イオビ氏は6日、フェイスブックに「上院議員に選出されて非常にうれしい。新たな冒険が始まった」と当選を伝えた。イタリア下院で2人の黒人議員が当選したことはあるが上院では初めて。2人の黒人下院議員はいずれも移民に寛大な中道左派の民主党だ。

1970年に勉強のためにイタリアに移住したイオビ氏は、1995年に北部スピラノで同盟所属の地方議員を務めたこともあった。2014年から同盟の移民・安全保障部門の責任者兼報道担当を務めたイオビ氏は「人種主義は不法移民でもたらされる」とし、不法移民60万人を本国から追放するという同盟の政策を積極的に広報した。イオビ氏は同盟が極右指向の人種主義政党という批判に対して、「同盟はむしろ人種主義に対抗する保護者」とし、「健全で統制された移民を支持する」と反論した。同盟のマテオ・サルビーニ党首も初の黒人上院議員の誕生に関して質問を受け、「人種主義は左派にだけ存在する」と反論した。

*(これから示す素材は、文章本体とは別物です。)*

(** ** Files of the other languages *)

Definition ts_source : string := "app.get('/v1/a',show);function f(){fetch('http://s/v1/b');}".
Definition ts_root : Node :=
  sample_node "program" 0 59 [("", true, sample_node "expression_statement" 0 22 [("", true, sample_node "call_expression" 0 21 [("function",
    true, sample_node "member_expression" 0 7 []); ("arguments", true, sample_node "arguments" 7 21 [("", true, sample_node "string" 8 15 []);
    ("", true, sample_node "identifier" 16 20 [])])])]); ("", true, sample_node "function_declaration" 22 59 [("name", true, sample_node
    "identifier" 22 23 []); ("parameters", true, sample_node "formal_parameters" 32 34 []); ("body", true, sample_node "statement_block" 34 59
    [("", true, sample_node "call_expression" 35 57 [("function", true, sample_node "identifier" 35 40 []); ("arguments", true, sample_node
    "arguments" 40 57 [("", true, sample_node "string" 41 56 [])])])])])].
Definition py_source : string := "@app.get(" +:+ quote +:+ "/v1/a" +:+ quote +:+ ")" +:+ String "010" "def f():" +:+ String "010" " requests.get(" +:+ quote +:+ "http://s/v1/b" +:+ quote +:+ ")".
Definition py_root : Node :=
  sample_node "module" 0 57 [("", true, sample_node "decorated_definition" 0 57 [("", true, sample_node "decorator" 0 17 [("", true, sample_node
    "call" 1 17 [("function", true, sample_node "attribute" 1 8 []); ("arguments", true, sample_node "argument_list" 8 17 [("", true, sample_node
    "string" 9 16 [])])])]); ("definition", true, sample_node "function_definition" 18 57 [("name", true, sample_node "identifier" 20 21 []);
    ("parameters", true, sample_node "parameters" 23 25 []); ("body", true, sample_node "block" 28 57 [("", true, sample_node "call" 28 57
    [("function", true, sample_node "attribute" 28 40 []); ("arguments", true, sample_node "argument_list" 40 57 [("", true, sample_node "string"
    41 56 [])])])])])])].
Definition cs_source : string := "class A{void F(){var r=$" +:+ quote +:+ "api/v1/{id}" +:+ quote +:+ ";http.GetAsync(r);}}".
Definition cs_root : Node :=
  sample_node "compilation_unit" 0 57 [("", true, sample_node "class_declaration" 0 57 [("name", true, sample_node "identifier" 6 7 []); ("body",
    true, sample_node "declaration_list" 7 57 [("", true, sample_node "method_declaration" 8 56 [("name", true, sample_node "identifier" 13 14
    []); ("parameters", true, sample_node "parameter_list" 14 16 []); ("body", true, sample_node "block" 16 56 [("", true, sample_node
    "variable_declarator" 21 37 [("", true, sample_node "identifier" 21 22 []); ("", false, sample_node "=" 22 23 []); ("", true, sample_node
    "interpolated_string_expression" 23 37 [])]); ("", true, sample_node "invocation_expression" 38 54 [("function", true, sample_node
    "member_access_expression" 38 51 [("expression", true, sample_node "identifier" 38 42 []); ("name", true, sample_node "identifier" 43 51
    [])]); ("arguments", true, sample_node "argument_list" 51 54 [("", true, sample_node "argument" 52 53 [])])])])])])])].
Definition java_source : string := "class A{@GetMapping(" +:+ quote +:+ "/v1/a" +:+ quote +:+ ") void f(){users.save(u);}}".
Definition java_root : Node :=
  sample_node "program" 0 54 [("", true, sample_node "class_declaration" 0 54 [("name", true, sample_node "identifier" 6 7 []); ("body", true,
    sample_node "class_body" 7 54 [("", true, sample_node "method_declaration" 8 53 [("", true, sample_node "modifiers" 8 28 [("", true,
    sample_node "annotation" 8 28 [("name", true, sample_node "identifier" 9 19 []); ("arguments", true, sample_node "annotation_argument_list"
    19 28 [("", true, sample_node "string_literal" 20 27 [])])])]); ("name", true, sample_node "identifier" 34 35 []); ("parameters", true,
    sample_node "formal_parameters" 35 37 []); ("body", true, sample_node "block" 37 53 [("", true, sample_node "method_invocation" 38 51
    [("object", true, sample_node "identifier" 38 43 []); ("name", true, sample_node "identifier" 44 48 []); ("arguments", true, sample_node
    "argument_list" 48 51 [("", true, sample_node "identifier" 49 50 [])])])])])])])].
Definition seen (lang path source : string) (ext : Node → fileCtx → fileCtx) (root : Node) : list (string * string) * list (string * string * string) :=
  let f := parsed_tree (λ t, t) root lang path source ext in
  (map (λ u, (u_Kind u, u_Qualified u)) (ff_Units f), map (λ e, (e_SrcID e, e_Kind e, e_DstName e)) (ff_Edges f)).
Example ts_file_facts : seen "typescript" "a.ts" ts_source (ts_extract sample_visit) ts_root =
  ([("function", "f"); ("http_route", "http:GET /v1/a")], [("#1", "handled_by", "show"); ("#0", "http_call", "http:GET /v1/b")]).
Proof. vm_compute. reflexivity. Qed.
(** The decorator is itself a call, made in the route it declares. *)
Example py_file_facts : seen "python" "a.py" py_source (ExtractPython.extract sample_visit) py_root =
  ([("function", "f"); ("http_route", "http:GET /v1/a")], [("#1", "handled_by", "f"); ("#1", "call", "get"); ("#0", "http_call", "http:GET /v1/b")]).
Proof. vm_compute. reflexivity. Qed.
(** The route is assembled in a local, its hole left a parameter. *)
Example cs_file_facts : seen "csharp" "a.cs" cs_source (cs_extract sample_visit) cs_root =
  ([("class", "A"); ("method", "A.F")], [("#1", "http_call", "http:GET /api/v1/{}")]).
Proof. vm_compute. reflexivity. Qed.
Example java_file_facts : seen "java" "A.java" java_source (java_extract sample_visit) java_root =
  ([("class", "A"); ("method", "A.f"); ("http_route", "http:GET /v1/a")], [("#2", "handled_by", "f"); ("#1", "call", "save")]).
Proof. vm_compute. reflexivity. Qed.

総選挙後、第一党になった極左ポピュリズム政党「五つ星運動」と政治勢力では1位を占めた右派連合の同盟は、互いに自党主導の政府が構成されるべきであると牽制しあっている。

五つ星運動は中道左派の民主党との左派連合を念頭に置いている。マッテオ・レンツィ前首相は4日、民主党代表の辞任を宣言する記者会見に続き5日にもフェイスブックに「同盟や五つ星運動を支持することは悲劇的な失敗だ」と反対意見を明確にした。しかし、党内のライバルであるプーリア州知事のミケーレ・エミリアーノ氏は「五つ星運動が率いる政府を支持しなければならない。さもなければ右派政府が誕生する」と意見が異なる。右派連合だけでは政府の構成に50議席足りない同盟は、五つ星運動や民主党との連帯を構想している。